The adult T-cell leukemia-lymphoma genomic landscape differs between Western and Japanese patients
Previous exome-wide studies of ATLL have been conducted in Japanese populations.11,12 We sought to determine whether there are molecular differences between Western and Japanese cohorts that could be associated with the known differences in clinical presentation.9,10 We observed broad similarities in commonly mutated genes, but several were mutated at significantly different frequencies. For example, Japanese patients had a significantly greater burden of point mutations in CCR4, the most commonly mutated putative driver gene overall (34% vs. 16% of patients in the Western populations, P=0.006, Fisher exact test) (Figure 5). PTPRN2 (34% vs. 13%, P=0.002) and TRRAP (43% vs. 14%, P=3.2x10-5) were also both more commonly mutated in Japanese patients than Western ones (Fisher exact test) (Figure 5C).

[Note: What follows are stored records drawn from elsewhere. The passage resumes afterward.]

(** * Offline cache and sync queue of the fitness application

    A shallow embedding of [services/storageService.ts] (the expiring
    key-value cache, the sync queue and its reconciliation pass), of the
    read methods of [services/firestore.ts] and of the load/save routines of
    [App.tsx] that use them, followed by the properties of the specification
    that are settled on this embedding. *)

From stdpp Require Import gmap strings list fin_maps pretty.

Set Warnings "-register-all".

Open Scope string_scope.
Open Scope list_scope.
Open Scope Z_scope.

(** ** JavaScript values *)

Module JS.

(** [action: 'create' | 'update' | 'delete'] *)
Inductive Action := create | update | delete_.

(** The JSON-representable values the application stores and sends, and
    [interface SyncQueue], one pending mutation.  [undefined] is not a
    [value]: an expression that may be [undefined] has type [option value].
    Numbers are integers here (the code under study compares and adds
    millisecond timestamps and small counters).  [VQueue] is an array whose
    elements are [SyncQueue] objects, the [SyncQueue[]] of the source. *)
Inductive value :=
  | VNull
  | VBool (b : bool)
  | VNum (n : Z)
  | VStr (s : string)
  | VArr (elems : list value)
  | VObj (fields : list (string * value))
  | VQueue (items : list SyncQueue)
with SyncQueue :=
  | mkSyncQueue (id : string) (action : Action) (collection : string)
      (data : value) (timestamp : Z) (retryCount : Z).

Definition id (i : SyncQueue) := let 'mkSyncQueue x _ _ _ _ _ := i in x.
Definition action (i : SyncQueue) := let 'mkSyncQueue _ x _ _ _ _ := i in x.
Definition collection (i : SyncQueue) := let 'mkSyncQueue _ _ x _ _ _ := i in x.
Definition data (i : SyncQueue) := let 'mkSyncQueue _ _ _ x _ _ := i in x.
Definition timestamp (i : SyncQueue) := let 'mkSyncQueue _ _ _ _ x _ := i in x.
Definition retryCount (i : SyncQueue) := let 'mkSyncQueue _ _ _ _ _ x := i in x.
(** * Abstract SQL query generator: WHERE compiler, SELECT planner and
      mutation builders, embedded from the JavaScript sources

    Sources embedded here:
    - [lib/dialects/abstract/query-generator.js] (stored as
      [src/unnamed/part_000]): [quoteTable], [quoteIdentifiers], [quote],
      [escape], [getQueryOrders], [selectFromTableFragment],
      [joinIncludeQuery], [addLimitAndOffset], [handleSequelizeMethod],
      [whereQuery], [whereItemsQuery], [whereItemQuery],
      [getWhereConditions], [incrementQuery];
    - [lib/dialects/abstract/queries/select.js], [insert.js] and the
      update query stored after [addIndex.js].

    JavaScript values are modelled by [jsval].  Plain objects (the
    condition mappings, which the generator rewrites in place) live in an
    explicit store, the [heap]; every generator function is a computation
    over that store.  Arrays and expression nodes are never written to by
    the sources and are therefore immediate values.  Recursion is bounded
    by a fuel argument. *)

From Stdlib Require Import String Ascii List ZArith Bool Lia DecimalString.
From stdpp Require Import base list.
Import ListNotations.
Local Open Scope string_scope.
Local Open Scope list_scope.

Infix "+:+" := String.append (at level 60, right associativity).

(* ================================================================= *)
(** ** String primitives of the host language *)

Module Str.

(** [s.indexOf(sub)], [None] for -1. *)
Definition indexOf (sub s : string) : option nat := String.index 0 sub s.

Definition contains (sub s : string) : bool :=
  match indexOf sub s with Some _ => true | None => false end.

(** [s.indexOf(sub) === 0] *)
Definition startsWith (sub s : string) : bool := String.prefix sub s.

Fixpoint split_go (sep : string) (skip : nat) (cur : string) (s : string)
  : list string :=
  match s with
  | EmptyString => [cur]
  | String c s' =>
      match skip with
      | S k => split_go sep k cur s'
      | O =>
          if String.prefix sep s
          then cur :: split_go sep (String.length sep - 1) "" s'
          else split_go sep 0 (cur +:+ String c "") s'
      end
  end.

(** [s.split(sep)] for a non-empty separator. *)
Definition split (sep s : string) : list string := split_go sep 0 "" s.

Definition join (sep : string) (l : list string) : string :=
  String.concat sep l.

Definition upper_ascii (c : ascii) : ascii :=
  let n := nat_of_ascii c in
  if (97 <=? n)%nat && (n <=? 122)%nat then ascii_of_nat (n - 32) else c.

(** Upper case of the ASCII letters: what [toUpperCase] does to a
    string of ASCII characters.  The generator itself goes through the
    [toUpperCase] of the environment, see [Env]. *)
Fixpoint toUpperCase (s : string) : string :=
  match s with
  | EmptyString => EmptyString
  | String c s' => String (upper_ascii c) (toUpperCase s')
  end.

(** [s.substr(1, s.length - 2)] *)
Definition stripDelimiters (s : string) : string :=
  String.substring 1 (String.length s - 2) s.

Fixpoint endsWithSemicolon (s : string) : bool :=
  match s with
  | EmptyString => false
  | String c EmptyString => Ascii.eqb c ";"%char
  | String _ s' => endsWithSemicolon s'
  end.

Fixpoint dropLast (s : string) : string :=
  match s with
  | EmptyString => EmptyString
  | String c EmptyString => EmptyString
  | String c s' => String c (dropLast s')
  end.

(** [s.replace(/;$/, '')]: without the multiline flag [$] matches at
    the very end of the input only. *)
Definition stripSemicolon (s : string) : string :=
  if endsWithSemicolon s then dropLast s else s.

Definition string_of_Z (n : Z) : string :=
  NilZero.string_of_int (Z.to_int n).

Fixpoint count (c : ascii) (s : string) : nat :=
  match s with
  | EmptyString => 0
  | String d s' => (if Ascii.eqb c d then 1 else 0) + count c s'
  end.

End Str.

(* ================================================================= *)
(** ** Model metadata consumed by the generator *)

Inductive TypeKind := KJSON | KARRAY | KVIRTUAL | KOther.

(** A data type is known to the generator through [instanceof] tests and
    through the capabilities [validate], [stringify], [escape], [toSql];
    the capabilities are supplied by the environment, see [Env]. *)
Record DataType := mkDataType { dt_kind : TypeKind; dt_name : string }.

Definition isJSON (t : option DataType) : bool :=
  match t with Some {| dt_kind := KJSON |} => true | _ => false end.
Definition isARRAY (t : option DataType) : bool :=
  match t with Some {| dt_kind := KARRAY |} => true | _ => false end.
Definition isVIRTUAL (t : option DataType) : bool :=
  match t with Some {| dt_kind := KVIRTUAL |} => true | _ => false end.

(** An entry of [rawAttributes]. [a_autoIncrement] is [autoIncrement === true]. *)
Record Attribute := mkAttribute {
  a_field : option string;
  a_type : option DataType;
  a_autoIncrement : bool
}.

(** A table reference: a bare name or [{tableName, schema, delimiter}]
    with the optional [as] and [name] that [quoteTable(param, true)] reads. *)
Record TableObj := mkTableObj {
  t_tableName : string;
  t_schema : option string;
  t_delimiter : option string;
  t_as : option string;
  t_name : option string
}.

Inductive TableRef :=
| TName (name : string)
| TObj (t : TableObj).

Record ModelMeta := mkModel {
  m_name : string;
  m_tableName : string;
  m_getTableName : TableRef;
  m_primaryKeyAttributes : list string;
  m_primaryKeyAttribute : string;
  m_primaryKeyField : string;
  m_primaryKeys : list string;
  m_rawAttributes : list (string * Attribute);
  m_fieldRawAttributesMap : list (string * Attribute)
}.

Several putative driver genes were deleted or mutated with significantly greater frequency in the Western cohort. These included INPP4B (21% vs. 6%, P=0.006), ANKRD11 (34% vs. 11%, P=4.10 x 10-4) and CBLB (27% vs. 13%, P=0.035) (Figure 5D) (Fisher exact test). Of Western patients, 8/13 (62%) had clearly reduced CBLB expression; 50% of these had mutation or deletions (Online Supplementary Figure S5C, D). FOXO3 point mutations were eight times more common in Western patients (10% vs. 1.2%, P=0.017, Fisher exact test) (Figure 5A). Mutations at the novel hotspot FOXO3 p.Arg177Trp occurred only in Western patients of African descent with aggressive leukemic ATLL subtypes (acute N=7, unfavorable chronic N=1).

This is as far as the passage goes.